His best-known albums — Blue Train, A Love Supreme, and Ascension — are unrestrained, remarkable pieces. And his stature as one of the greatest American musicians of the 20th century isn’t in doubt, even if there’s very little to make note of at the corner of Bridges Street and US 74 where he was born in tiny Hamlet.
Coltrane spent much of his childhood in High Point, but modern jazz found one of its most important figures in this little Richmond County city.
Buxton, NC — The Birth of Radio
Is any of this really possible without radio?
Radio isn’t the vanguard it used to be, but it’s how many of the greatest musical statements of the 20th century took root in the US.

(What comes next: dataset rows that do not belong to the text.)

(** C5, as the code has it.  For an HTTP scope whose header names arrive
    lower-cased and whose tenant header, and host when the tenant header is
    missing or empty, are UTF-8 text, and for a configured header name in
    ASCII: the value of the configured header, found whatever the case in
    which the name was configured, is the resolved tenant when it is not
    empty; otherwise the tenant is the first label of a host that contains a
    dot; otherwise it is empty.  The application then runs inside the scope
    of the resolved tenant; a scope that is not HTTP is handed to the
    application as it is. *)
Theorem tenant_resolution_precedence (a : App) (name : string)
    (oh : option (list (string * string)))
    (Hname : ascii_only name = true)
    (Hasgi : asgi_names (headers_of oh))
    (Hheader : valid_utf8 (text_of (header_ci name (headers_of oh))) = true)
    (Hhost : is_empty (text_of (header_ci name (headers_of oh))) = true ->
             valid_utf8 (text_of (header_ci "host" (headers_of oh))) = true) :
  let self := init a name in
  let scope := mkScope "http" oh in
  let header := text_of (header_ci name (headers_of oh)) in
  let host := text_of (header_ci "host" (headers_of oh)) in
  extract_tenant self scope = Returned (resolved name (headers_of oh))
  /\ (header <> "" -> extract_tenant self scope = Returned header)
  /\ (header = "" -> contains "." host = true ->
      extract_tenant self scope = Returned (before_dot host))
  /\ (header = "" -> contains "." host = false ->
      extract_tenant self scope = Returned "")
  /\ (forall name', lower name' = lower name ->
      extract_tenant (init a name') scope = extract_tenant self scope)
  /\ (forall c, call self scope c =
        tenant_context (resolved name (headers_of oh)) (fun _ => a scope) c)
  /\ (forall ty c, ty <> "http" ->
        call self (mkScope ty oh) c = a (mkScope ty oh) c).
Proof.
  intros self scope header host.
  assert (Hget : dict_get (dict (headers_of oh)) (header_name self) "" = header).
  { apply dict_get_ci. exact Hasgi. }
  assert (Hgeth : dict_get (dict (headers_of oh)) "host" "" = host).
  { apply (dict_get_ci "host"). exact Hasgi. }
  assert (Hx : extract_tenant self scope =
               if is_empty header
               then if contains "." host then Returned (before_dot host)
                    else Returned ""
               else Returned header).
  { unfold extract_tenant. fold (headers_of (scope_headers scope)).
    cbn [scope_headers scope]. rewrite Hget. unfold decode at 1.
    fold header in Hheader, Hhost. rewrite Hheader.
    destruct (is_empty header) eqn:He; [|reflexivity].
    rewrite Hgeth. unfold decode. fold host in Hhost. rewrite (Hhost eq_refl).
    destruct (contains "." host) eqn:Hc.
    - rewrite (contains_empty_false _ Hc). cbn [negb andb].
      rewrite split_first_label. reflexivity.
    - rewrite andb_false_r. destruct header; [reflexivity | discriminate]. }
  assert (Hr : extract_tenant self scope = Returned (resolved name (headers_of oh))).
  { rewrite Hx. unfold resolved, header, host, text_of.
    destruct (header_ci name (headers_of oh)) as [[|x v]|];
      cbn [is_empty]; try reflexivity;
      destruct (header_ci "host" (headers_of oh)) as [h|]; cbn;
      try destruct (contains "." h); reflexivity. }
  split; [exact Hr|].
  split. { intros Hne. rewrite Hx. destruct header; [congruence | reflexivity]. }
  split. { intros He Hc. rewrite Hx, He, Hc. reflexivity. }
  split. { intros He Hc. rewrite Hx, He, Hc. reflexivity. }
  split.
  { intros name' Hn. unfold extract_tenant, self, init, encode.
    cbn [header_name]. rewrite Hn. reflexivity. }
  split.
  { intros c. unfold call. cbn [scope_type scope]. cbn [String.eqb negb].
    replace (String.eqb "http" "http") with true by reflexivity. cbn [negb].
    unfold bind, lift. rewrite Hr. reflexivity. }
  intros ty c Hty. unfold call. cbn [scope_type].
  destruct (String.eqb_spec ty "http") as [->|_]; [congruence|reflexivity].
Qed.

It’s not often spoken of, but modest Buxton on North Carolina’s Outer Banks is the scene of the first radio broadcast of musical notes in 1902, according to the NC Arts Council. That’s where the inventor Reginald Fessenden, a one-time assistant of Thomas Edison, dispatched musical notes about 48 miles north to Roanoke Island.
Sanford to Durham, NC — The Burial Place of Blues
One of the most gifted guitarists to play the blues from North Carolina, Floyd Council, is buried in White Oak AME Zion Cemetery in Sanford, an old brick town in Lee Council. His musical partner, Blind Boy Fuller, died about 50 miles north in Durham.
Both were masters of the Piedmont Blues in the 1920s through the 1940s, influencing generations of blues musicians. In popular culture, Floyd is remembered for inspiring the name of British rockers Pink Floyd, which is a pretty lame way to remember a formative talent.
Chapel Hill, NC — DIY Rock
The only musicians still active on this list, Superchunk can already claim an impressive legacy.
Superchunk launched in the college town of Chapel Hill. These days, Chapel Hill is more of a bustling condo destination. But head down West Franklin Street in Carrboro and you’ll find of the plenty of the spunky, DIY attitude that made Superchunk synonymous with indie rock in the 1990s.
Now in their fourth decade, they’ve pulled off the complicated task of growing into alt-rock elders while somehow retaining viability with critics. The band’s co-founders Mac McCaughan and Laura Ballance are also behind Merge Records, one of the more influential indie rock labels of the last few decades.